Juventus have appointed Claudio Ranieri as their new coach.

Former Chelsea manager Ranieri, resigned as Parma coach last week, and was expected to become the next Manchester City manager after he spoke last week of his desire to work in the Premiership again.

Ranieri, 56, took over the struggling Parma side in February and guided them to safety, with a 12th-place finish.

Juventus have offered Ranieri a three-year contract.

In a statement the new coach is described as “A man of international experience and vision”.

The statement added: “For Juventus, this an authoritative choice fully in line with the company’s objectives and tradition.”

Juve were demoted last summer and began the season on minus nine points after being found guilty of match-fixing, but won promotion under Didier Deschamps.
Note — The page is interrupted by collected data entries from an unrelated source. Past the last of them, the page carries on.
(** The search ends at the node with the key, or at the place for it. *)
Lemma add_loop_ok d t : forall st c fuel, sound st t c -> sorted key (whole t c) ->
  below key (key d) (before c) -> above key (key d) (after c) -> (length (elems t) <= fuel)%nat ->
  (exists p, add_loop compare fuel d (link_of c) (cpar c) st = Some (inl p) /\ p ∈ elems t /\ key p = key d)
  \/ (exists c', add_loop compare fuel d (link_of c) (cpar c) st = Some (inr (link_of c', cpar c'))
      /\ sound st Leaf c' /\ whole Leaf c' = whole t c /\ below key (key d) (before c') /\ above key (key d) (after c')).
Proof using Type*.
  induction t as [|l IHl p h r IHr]; intros st c fuel H Hs Hb Ha Hf; pose proof H as (S & _);
    (destruct fuel as [|fuel]; cbn [add_loop]; rewrite (deref_link_ok _ _ _ S); cbn [mbind option_bind ptr]).
  1-2: right; by exists c.
  - simpl in Hf. rewrite length_app in Hf. simpl in Hf. lia.
  - pose proof (cmp_eq d p) as Heq. pose proof (cmp_lt d p) as Hlt.
    simpl in Hf. rewrite length_app in Hf. simpl in Hf.
    pose proof (sorted_node _ _ _ _ _ _ Hs) as [Hlo Hhi]. case_decide as Hc0; [|case_decide as Hc1].
    + left. exists p. split; [done|]. split; [simpl; set_solver|]. symmetry. by apply Heq.
    + apply Hlt in Hc1. apply sound_left in H.
      destruct (IHl st (FL p h r :: c) fuel H) as [(q & E & Hq & Hk)|(c' & E & H' & W & Hb' & Ha')];
        [by rewrite whole_up_l|done| |lia| |].
      * intros q. simpl. intros [->|Hq%Hhi]%elem_of_cons; lia.
      * left. exists q. split; [exact E|]. split; [simpl; set_solver|done].
      * right. exists c'. split; [exact E|]. split; [done|]. by rewrite W, whole_up_l.
    + assert (Hc2 : key p < key d) by (destruct (Z.lt_trichotomy (key d) (key p)) as [?|[?|?]]; [tauto|tauto|done]).
      apply sound_right in H.
      destruct (IHr st (FR l p h :: c) fuel H) as [(q & E & Hq & Hk)|(c' & E & H' & W & Hb' & Ha')];
        [by rewrite whole_up_r| |done|lia| |].
      * intros q. simpl. rewrite app_assoc. intros [Hq%Hlo|Hq]%elem_of_app; [lia|].
        apply list_elem_of_singleton in Hq as ->. lia.
      * left. exists q. split; [exact E|]. split; [simpl; set_solver|done].
      * right. exists c'. split; [exact E|]. split; [done|]. by rewrite W, whole_up_r.
Qed.

Lemma tree_add_ok d t es : is_tree t es -> sorted key es -> is_Some (get d (t_avl t)) -> d ∉ es ->
  (exists p, p ∈ es /\ key p = key d /\ avl_tree_add compare d t = Some (t, Some p))
  \/ (exists t' a b, es = a ++ b /\ avl_tree_add compare d t = Some (t', None)
      /\ is_tree t' (a ++ d :: b) /\ sorted key (a ++ d :: b) /\ agree (a ++ d :: b) (t_avl t) (t_avl t')).
Proof using Type*.
  intros Ht Hs [n Hd] Hnew. destruct (is_tree_sound _ _ Ht) as (T & H & E & C).
  pose proof (fuel_enough _ _ _ (proj1 H)) as Hf. unfold whole in Hf. simpl in Hf. rewrite app_nil_r in Hf.
  destruct (add_loop_ok d T (t_avl t) [] (fuel_of (t_avl t)) H) as [(p & El & Hp & Hk)|(c & El & Hc & W & Hb & Ha)];
    [by unfold whole; simpl; rewrite app_nil_r, E|by intros q ?%not_elem_of_nil|by intros q ?%not_elem_of_nil|lia| |].
  - left. exists p. rewrite <- E. split; [done|]. split; [done|]. unfold avl_tree_add. cbn [link_of cpar] in El. by rewrite El.
  - right. unfold whole in W. simpl in W. rewrite app_nil_r, E in W.
    destruct (link_in_ok _ _ d n Hc Hd) as (st1 & st2 & st3 & E1 & E2 & E3 & Hd3 & S3 & A3); [unfold around; by rewrite W|].
    destruct (insert_ok st3 (Node Leaf d 1 Leaf) c 0 (fuel_of st3) S3) as (st4 & E4 & T' & S4 & B4 & El4 & A4);
      [done|apply Hc|simpl; lia|apply Nat.lt_le_incl; by eapply path_fuel|].
    exists (mktree st4 (u64 (t_count t + 1))), (before c), (after c). split; [done|]. split.
    { unfold avl_tree_add, avl_node_post_insert. cbn [link_of cpar] in El. rewrite El. cbn [mbind option_bind]. rewrite E1.
      cbn [mbind option_bind]. rewrite E2. cbn [mbind option_bind]. rewrite E3. cbn [mbind option_bind].
      rewrite Hd3. cbn [mbind option_bind n_parent]. by rewrite E4. }
    unfold whole in El4, A3, A4. simpl in El4, A3, A4.
    split; [|split; [|by eapply agree_trans]].
    + exists T'. split; [done|]. split; [done|]. split; [done|]. simpl. rewrite C, <- W, u64_add_l. f_equal.
      rewrite !length_app. simpl. lia.
    + apply sorted_insert; [by rewrite W|done|done].
Qed.
End Add.

(** ** Removing *)

Lemma whole_nil t : whole t [] = elems t.
Proof. unfold whole. simpl. by rewrite app_nil_r. Qed.

Lemma NoDup_split (a a' b b' : list positive) p :
  NoDup (a ++ p :: b) -> a ++ p :: b = a' ++ p :: b' -> a = a' /\ b = b'.
Proof.
  revert a'. induction a as [|x a IH]; intros [|y a'] ND E; simpl in *.
  - by injection E as ->.
  - injection E as <- ->. apply NoDup_cons in ND as [ND _]. set_solver.
  - injection E as -> E. apply NoDup_cons in ND as [ND _]. set_solver.
  - injection E as -> E. apply NoDup_cons in ND as [_ ND]. by destruct (IH a' ND E) as [-> ->].
Qed.

Lemma u64_pred x : u64 (u64 x - 1) = u64 (x - 1).
Proof. apply Zminus_mod_idemp_l. Qed.

Lemma remove_ok t a p b : is_tree t (a ++ p :: b) ->
  exists t', avl_tree_remove p t = Some t' /\ is_tree t' (a ++ b) /\ avl_node_empty p (t_avl t') = Some true
    /\ agree (a ++ p :: b) (t_avl t) (t_avl t').
Proof.
  intros Ht. destruct (is_tree_sound _ _ Ht) as (T & H & E & C).
  destruct (locate _ _ _ p H) as (l & h & r & c & Hn & W); [rewrite E; set_solver|].
  rewrite whole_nil, E in W.
  pose proof Hn as (S & _). pose proof S as (_ & _ & ND). rewrite whole_middle in W, ND. rewrite W in ND.
  assert (Hab : before c ++ elems l = a /\ elems r ++ after c = b).
  { rewrite <- W in ND. by apply (NoDup_split _ _ _ _ p ND). }
  destruct Hab as [Ha Hb].
  assert (Hne : cpar c ≠ Some p).
  { intros Hc. rewrite <- Ha, <- Hb in ND. apply NoDup_middle in ND. apply ND.
    destruct c as [|[q i u|u q i] c]; simpl in *; [done|simplify_eq; set_solver..]. }
  destruct (erase_ok _ _ _ _ _ _ Hn) as (st' & Ee & T' & S' & B' & E' & A' & [n' Hp']).
  rewrite Ha, Hb in *. unfold avl_tree_remove, avl_node_empty.
  rewrite (shaped_get _ _ _ _ _ _ S). cbn [mbind option_bind n_parent]. rewrite bool_decide_false by done.
  rewrite Ee. cbn [mbind option_bind]. unfold avl_node_init.
  destruct (upd_ok p (fun n => n <| n_parent := Some p |>) st' _ Hp') as (st2 & -> & Hp2 & R2 & A2). cbn [mbind option_bind].
  apply NoDup_middle in ND.
  eexists. split; [done|]. split; [|split].
  - exists T'. split; [|split; [done|split; [done|]]].
    + destruct S' as (S1 & S2 & S3). split; [|split; [|done]].
      * eapply shape_agree; [exact A2| |exact S1]. intros q Hq. rewrite E' in Hq. set_solver.
      * simpl in *. congruence.
    + simpl. rewrite C, u64_pred. f_equal. rewrite !length_app. simpl. lia.
  - simpl. rewrite Hp2. cbn [mbind option_bind n_parent set_field]. by rewrite bool_decide_true.
  - eapply agree_step; [exact A'|exact A2|]. set_solver.
Qed.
The Frenchman resigned afer guiding them back to Serie A.

Ranieri began his management career at Campania before taking over at Cagliari with whom he secured promotion to Seria A in 1989. A switch to Napoli followed before he moved to Fiorentina where he won the Coppa Italia and the SuperCoppa Italiana.
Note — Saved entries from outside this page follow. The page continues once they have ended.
Lemma del_tree_ok st root m key v : tree_is st root m -> is_bytes key -> key ≠ [] -> m !! path key = Some v ->
  Z.of_nat (size m) < 2 ^ 64 - 2 ->
  exists st', xtree_del root key st = Some (st', Some v) /\ tree_is st' root (delete (path key) m).
Proof.
  intros (A & H & HA) Hk Hne Hm Hsz. unfold xtree_del.
  rewrite <- (tr_root _ _ _ _ _ H), (down_ok key _ _ _ _ _ H Hk []). cbn [app mbind option_bind].
  assert (Hsome : is_Some (A (path key))) by (apply HA; right; by eapply keys_below_lookup).
  destruct Hsome as [q Eq]. rewrite Eq.
  pose proof (keys_below_le m []) as Hle.
  assert (0 < keys_below m []) as Hk0.
  { apply keys_below_pos. exists (path key). split; [by eexists|apply prefix_nil]. }
  destruct (tr_node _ _ _ _ _ H [] root (tr_root _ _ _ _ _ H)) as (nr & Hnr & _ & _ & _ & Hrr & _).
  rewrite (upd_eq _ _ _ _ Hnr), Hrr, u64_small by lia. cbn [mbind option_bind].
  pose proof (root_route_ok _ _ _ _ _ (keys_below m [] - 1) _ H Hnr ltac:(lia)) as H1.
  set (st1 := <[root := _]> st) in *.
  destruct (tr_node _ _ _ _ _ H1 _ _ Eq) as (n & Hn & _ & _ & Hmap & _). rewrite Hn. cbn [mbind option_bind].
  rewrite (upd_eq _ _ _ _ Hn). cbn [mbind option_bind]. rewrite lookup_insert_eq. cbn [mbind option_bind].
  pose proof (set_mapping_ok _ _ _ _ _ _ _ _ None H1 Eq Hn) as H2. set (st2 := <[q := _]> st1) in *.
  destruct (exists_last (path_nonempty key Hne)) as (p & i & Ep).
  destruct (tr_up _ _ _ _ _ H p i q ltac:(by rewrite <- Ep)) as [[tp Htp] _].
  destruct (tr_node _ _ _ _ _ H2 _ _ Eq) as (n2 & Hn2 & _ & _ & _ & _ & _ & Hpar).
  assert (x_parent n = Some tp) as Hxp.
  { unfold st2 in Hn2. rewrite lookup_insert_eq in Hn2. injection Hn2 as <-. by rewrite <- Htp, <- (Hpar p i Ep). }
  simpl x_parent. rewrite Hxp. cbn [mbind option_bind].
  destruct (tr_node _ _ _ _ _ H2 _ _ Htp) as (np & Hnp & _). rewrite (upd_eq _ _ _ _ Hnp). cbn [mbind option_bind].
  edestruct (del_loop_ok (reverse key)) as (st' & t' & E' & Hlv); [by apply Forall_reverse| | |].
  3: { rewrite E'. cbn [mbind option_bind]. eexists. split; [by rewrite Hmap, Hm|]. by eapply leaving_root. }
  - rewrite map_size_delete_Some by done. lia.
  - rewrite reverse_involutive. exists A. split; [|split; [done|]].
    + eapply trie_same; [|exact Hnp|done]. eapply trie_ext; [| |exact H2].
      * intros p'. simpl. case_decide; [subst; by rewrite lookup_delete_eq|by rewrite lookup_delete_ne].
      * intros p'. simpl. by eapply rest_whole.
    + intros p'. rewrite HA, <- (rest_whole m key v p' Hm). destruct (decide (p' = [])) as [->|Hp']; [split; by left|done].
Qed.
His exploits at Fiorentina earned Ranieri a move to Valencia, where he enhanced his burgeoning reputation by leading the club to the Champions League before moving again, this time to Atletico Madrid. However, during his brief tenure the club went into administration and Ranieri quit before he was sacked, moving to England in the summer of 2000.

At Stamford Bridge, he was accused of over-rotating his squad, and picked up the nickname of the ‘Tinkerman’ from the British media, but his period in charge, which coincided with the takeover of the club by Russian billionaire Roman Abramovich, saw Chelsea finish second in the Premier League and reach the semi-finals of the Champions League. However, his achievements were not enough for Abramovich who promptly sacked Ranieri at the end of the 2003-04 season.

A return to Valencia followed but Ranieri, who succeeded current Liverpool coach Rafa Benitez at the Mestella, was unable to recreate the success of his first spell at the club, and after a disappointing run of results he was fired by the Spanish club. Two years in the wilderness ended with his return to management with Parma, who, against the odds, he led to safety at the end of the 2006-07 season.